▸ Task statement
Your response should reproduce every line of the entries that contains the word "intros".

▸ Records shown
(** ** A handoff hook *)

Definition handoff_expected (cfg : ScriptBlock) (event : Event) (t : hook_ticket) (workspace : string) (environ : env_dict)
    (dirs : list string) : option env_dict :=
  match dirs with [home] => Some (handoff_env cfg event t workspace home environ) | _ => None end.
Definition handoff_left (s : hook_state) (r : result hook_raised unit) : Prop :=
  hs_dirs s = [] /\ hs_process s <> Live /\ (r = Ok tt -> hs_process s = Ended).

(** A handoff hook leaves nothing behind: its process has exited or was killed, by its timeout,
    the deadline or cancellation, and its HOME is removed; only when [communicate] itself breaks
    is the process left alone ([Lost]). *)
Theorem handoff_leaves_nothing registered environ cfg event t workspace tr r :
  runs (run_handoff registered environ cfg event t workspace) tr r ->
  match watch (watch_hook (handoff_expected cfg event t workspace environ) (ht_deadline_at t) (seconds (sc_timeout_seconds cfg)))
          hook_start tr with
  | Goes s => handoff_left s r
  | _ => False
  end.
Proof.
  set (nxt := watch_hook _ _ _). intros Hr.
  assert (Ho : obeys nxt (run_handoff registered environ cfg event t workspace) handoff_left hook_start).
  { unfold run_handoff. apply obeys_bind, obeys_lift. calls. intros [u|e]; [|by split_and!].
    cbn beta iota. apply obeys_bind, obeys_lift. calls. intros [home|e]; [|by split_and!].
    unfold with_home. cbn beta iota. apply obeys_bind, obeys_attempt.
    apply obeys_mono with (fun s r => hs_dirs s = [home] /\ hs_process s <> Live /\ (r = Ok tt -> hs_process s = Ended)).
    - unfold handoff_session. apply obeys_bind, remaining_read. intros now.
      set (timeout := Z.min _ _). assert (Ht : timeout <= ht_deadline_at t - now) by lia.
      assert (Hl : timeout <= seconds (sc_timeout_seconds cfg)) by lia. clearbody timeout.
      destruct (Z.leb_spec timeout 0) as [H|H]; [by split_and!|]. cbv zeta.
      apply obeys_bind. calls. intros spawned. unfold nxt at 1. cbn [watch_hook].
      rewrite at_time_in, bool_decide_eq_true_2 by (done || lia). cbn [andb].
      destruct spawned as [u'|[]]; try by split_and!.
      apply obeys_bind. calls. intros out. unfold nxt at 1. cbn [watch_hook].
      change (in_time _ timeout _) with (in_time (ht_deadline_at t) timeout (at_time now hook_start)).
      rewrite at_time_in, bool_decide_eq_true_2 by (done || lia).
      apply Z.ltb_lt in H as ->. apply Z.leb_le in Hl as ->. cbn [andb].
      destruct out as [out|[]]; try by split_and!.
      + destruct (out_returncode out =? 0); by split_and!.
      + apply obeys_bind, kill_group_ends; [done|]. by intros r0 [->| ->]; split_and!.
      + apply obeys_bind, kill_group_ends; [done|]. by intros r0 [->| ->]; split_and!.
    - intros s r0 (Hd & Hp & Hok). apply obeys_bind, obeys_lift. calls. intros removed. unfold nxt. cbn [watch_hook].
      rewrite Hd, String.eqb_refl.
      destruct (hs_process s) eqn:E; [|done|..]; destruct removed; (split; [done|split; [cbn; by rewrite E|]]); intros Hr0;
        try discriminate Hr0; cbn; rewrite E; auto. }
  pose proof (obeys_runs _ _ _ _ _ _ Ho Hr) as H. destruct (watch nxt hook_start tr) eqn:E; [exact H|done|].
  by apply watch_hook_never in E.
Qed.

▸ Written reply
  set (nxt := watch_hook _ _ _). intros Hr.
  { unfold run_handoff. apply obeys_bind, obeys_lift. calls. intros [u|e]; [|by split_and!].
    cbn beta iota. apply obeys_bind, obeys_lift. calls. intros [home|e]; [|by split_and!].
    - unfold handoff_session. apply obeys_bind, remaining_read. intros now.
      apply obeys_bind. calls. intros spawned. unfold nxt at 1. cbn [watch_hook].
      apply obeys_bind. calls. intros out. unfold nxt at 1. cbn [watch_hook].
      + apply obeys_bind, kill_group_ends; [done|]. by intros r0 [->| ->]; split_and!.
      + apply obeys_bind, kill_group_ends; [done|]. by intros r0 [->| ->]; split_and!.
    - intros s r0 (Hd & Hp & Hok). apply obeys_bind, obeys_lift. calls. intros removed. unfold nxt. cbn [watch_hook].
      destruct (hs_process s) eqn:E; [|done|..]; destruct removed; (split; [done|split; [cbn; by rewrite E|]]); intros Hr0;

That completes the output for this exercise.